"she’s doing my tits in"

Posted on June 9, 2010 by admin 1 Comment

Thus was Mr WLH’s verdict on Theresa as she moped through this week’s Hollyoaks. But who can blame her? Knocked up with a dead copper’s spawn, harassed by Jacqui to get rid, simpered over by phantom pregged (obvs) Carmel, given evils by every random baby in the village, no wonder she has a face longer than Mercy’s prescription history for STD relief.

That said, she managed to perk up enough to get all holier than thou with Lauren when she fessed up to not being pregnant with Spencer’s love child. That’s right, holier than thou with Lauren, one time BFF and sister of the man she just killed #mcqueenselfawarenessfail

“curse my arse”

Yes, more opinions from Mr WLH, this time on the magnificently underwhelming Rae-is-cursed storyline. We rather liked the chav princess when she was all eye liner and snarling at Newt. Now, it’s all lockets filled with protection spells and climbing on fecking walls – can we die the early death please?

daz n dunc

Another busy week for Darren – our one stop shop for adolescent angst solving and general SWOONimity. Not only did he give Ricky a makeover (see our f-f-fashion supplement below), he also became unwilling landlord to slappable teenage lovebirds Newt and Rae, who repaid his kindness by thieving his one remaining can of random brand beer and setting fire to his flat.

It wasn’t all happy times though, Darren was spotted sat on his own eating a bag of chips and was later given a less than warm reception at The Dog by his grudge holding bastard of a dad Jack. Awww, sadface.

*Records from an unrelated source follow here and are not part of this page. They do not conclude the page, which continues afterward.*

(** X8. An exception of the push of the model card that is no
    [EnvironmentError] is not swallowed: it reaches the caller, the result
    of the first push is lost, and no log line is written. *)
Theorem model_card_push_other_error_propagates (s : S) (args : Args)
    (pipeline : DiffusionPipeline) (repo : Repository)
    (commit_message : option string) (blocking : bool)
    (p1 p2 : push_attempt) (rest : list push_attempt) (e : exn) :
  let x := run h (push_to_hub args pipeline repo commit_message blocking) s in
  pushes (trace x) = p1 :: p2 :: rest →
  push_reply p2 = Raised e →
  is_EnvironmentError e = false →
  outcome x = Raised e
  ∧ last (trace x)
    = Some (Ev (repo_push_to_hub repo (Some "update model card README.md"%string)
                  blocking true) (Raised e)).
Proof.
  cbn zeta. intros Hpushes Hreply Henv.
  destruct (push_to_hub_cases s args pipeline repo commit_message blocking)
    as [(Hp & _) | [(e' & Hp & _)
         | [(url & e' & Hp & _) | (url & r2 & Hp & _ & Hend)]]];
    rewrite Hp in Hpushes; simplify_eq.
  cbn in Hreply. subst r2. by rewrite Henv in Hend.
Qed.

(** X9. When the write of the model card raises, the exception reaches the
    caller after the checkpoint has been pushed: the first push has
    returned, the second one is not made. *)
Theorem readme_failure_after_checkpoint_push (s : S) (args : Args)
    (pipeline : DiffusionPipeline) (repo : Repository)
    (commit_message : option string) (blocking : bool)
    (w : string * option string * string * result unit) (e : exn) :
  let x := run h (push_to_hub args pipeline repo commit_message blocking) s in
  w ∈ writes (trace x) →
  w.2 = Raised e →
  outcome x = Raised e
  ∧ ∃ p1 url, pushes (trace x) = [p1] ∧ push_reply p1 = Ok url
              ∧ push_commit_message p1 = commit_message.
Proof.
  cbn zeta. intros Hw Hreply.
  destruct (push_to_hub_cases s args pipeline repo commit_message blocking)
    as [(_ & Hwr & _) | [(e' & _ & Hwr & _)
         | [(url & e' & Hp & Hwr & Hout) | (url & r2 & Hp & Hwr & _)]]];
    rewrite Hwr in Hw; list_mem; cbn in Hreply; simplify_eq.
  rewrite Hp. split; [done |]. eexists _, _. by repeat split.
Qed.
(** Starting a source stops the one held before: afterwards the new node
    is the only one playing. *)
Lemma startSource_only_new (closure : Props) (env : Env) (segment : StorySegment)
    (offset : Q) (s : State) (i : nat) (n : SourceNode) :
  single_source s →
  nodes (startSource closure env segment offset s) !! i = Some n →
  playing n = true → i = length (nodes s).
Proof.
  intros Hsingle Hi Hp.
  destruct (startSource_nodes closure env segment offset s) as [Hn _].
  rewrite Hn in Hi. apply lookup_snoc_Some in Hi as [[_ Hi] | [Hi _]].
  - now rewrite (stopAudio_quiet s Hsingle i n Hi) in Hp.
  - now rewrite stopAudio_length in Hi.
Qed.

Lemma startSource_inv (closure : Props) (env : Env) (segment : StorySegment)
    (offset : Q) (s : State) :
  audio_inv s → is_Some (audioBuffer segment) → context_ready s →
  audio_inv (startSource closure env segment offset s).
Proof.
  intros Hinv Hb Hctx.
  destruct (startSource_nodes closure env segment offset s) as [Hn Hs].
  destruct (startSource_other_fields closure env segment offset s) as (Hc & Hq & _).
  split.
  - intros i n Hi Hp. rewrite Hs. f_equal. symmetry.
    eapply startSource_only_new; [apply Hinv | exact Hi | exact Hp].
  - intros i n seg cl Hi Hh. rewrite Hn in Hi.
    apply lookup_snoc_Some in Hi as [[_ Hi] | [_ <-]].
    + eapply (inv_handlers _ (stopAudio_inv s Hinv)); eassumption.
    + cbn in Hh. now injection Hh as <- <-.
  - intros _. unfold context_ready. now rewrite Hc.
  - unfold queue_sound. rewrite Hq. apply Hinv.
Qed.

Lemma playSegment_index (closure : Props) (env : Env) (segment : option StorySegment)
    (offset : Q) (s : State) :
  let s' := playSegment closure env segment offset s in
  currentSegmentIndex s' = currentSegmentIndex s ∧ indexRef s' = indexRef s ∧
  isPlaying s' = isPlaying s.
Proof.
  unfold playSegment, ensureContext, startSource, stopAudio.
  destruct segment as [seg|]; [|now cbn].
  destruct (audioBuffer seg); [|now cbn].
  destruct (audioContextRef s) as [c|] eqn:Hc; cbn.
  - rewrite Hc. destruct c; cbn; now destruct (sourceRef s).
  - destruct (initialState env); cbn; now destruct (sourceRef s).
Qed.

Lemma playSegment_inv (closure : Props) (env : Env) (segment : option StorySegment)
    (offset : Q) (s : State) :
  audio_inv s → audio_inv (playSegment closure env segment offset s).
Proof.
  intros Hinv. unfold playSegment.
  destruct segment as [seg|]; [|frame].
  destruct (audioBuffer seg) as [b|] eqn:Hb; [|frame].
  set (s1 := ensureContext env s).
  assert (Hinv1 : audio_inv s1).
  { subst s1. unfold ensureContext.
    destruct (audioContextRef s) as [c|] eqn:Hc; [assumption|].
    destruct Hinv as [H1 H2 H3 H4]. split; try assumption.
    cbn [nodes set_audioContextRef]. intros Hne.
    destruct (H3 Hne) as (c & Hc' & _). congruence. }
  assert (Hsome : ∃ c, audioContextRef s1 = Some c).
  { subst s1. unfold ensureContext.
    destruct (audioContextRef s) as [c|] eqn:Hc; cbn; eauto. }
  destruct Hsome as [c Hc]. rewrite Hc.
  assert (Hqueued : audio_inv (set_resuming (resuming s1 ++ [(seg, offset, closure)]) s1)).
  { destruct Hinv1 as [H1 H2 H3 H4]. split; try assumption.
    intros seg' off' cl' [Hin | Hin%list_elem_of_singleton]%elem_of_app.
    - eapply H4; eassumption.
    - injection Hin as -> -> ->. now rewrite Hb. }
  destruct c; [exact Hqueued | |];
    (apply startSource_inv; [exact Hinv1 | now rewrite Hb | eexists; split; [exact Hc | discriminate]]).
Qed.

Our fave embryonic sex offender Duncan had a slightly better week, being caught masterbating in the shower by the MILF and later getting a nuzzle in her ample bosoms. Though the kerfuffle with Ricky’s dad upset him a little bit, this did give us a chance to see his serious, emotive side which made him resemble a three year old concentrating on passing a particularly large poo.

f-f-fashion

In our occasional feature we look at the sartorial shithotness often displayed by our Hollyoaks heroes:

Frankie spends the week dressed as an 80s whore, at one point with earrings resembling ornate toilet chain handles; Darren’s makeover for Ricky= leopard print shirt chain and alligator print leather pants; Jacqui sports a spectacularly tassled bag; Nancy continues to dress as a 50s hottie; Newt dares to accuse Darren’s beautiful silk kimono of being fake and then has the audacity to shag Rae in it later. Bastard.

random brand watch

Anita stalks her birth mum via random brand search engine Swoosh

in other news

Kris pussies out of enabling Ricky’s miserablist Dad to do us all a favour and rid the world of his miserablist face; Duncan inexplicably manages to talk India into going on a child protection register-friendly date with Ricky; Summer pops gets the go ahead – more nonsensical news from the Chester Herald; Anita is rejected by her gigantic toothed Emmerdale mum; following her altercation with Darren last week, the MILF continues to flirt with him. Ho: E4 first look still has Calvin in the opening sequence, haunting us with his abs

quotes

“Fake? Everything about me is real” *administers hair straighteners*. Classic Darren.

One Comment

  1. SquareEyesLeroy
    236 days ago

    Cannot believe we are still stuck with Rae a year on!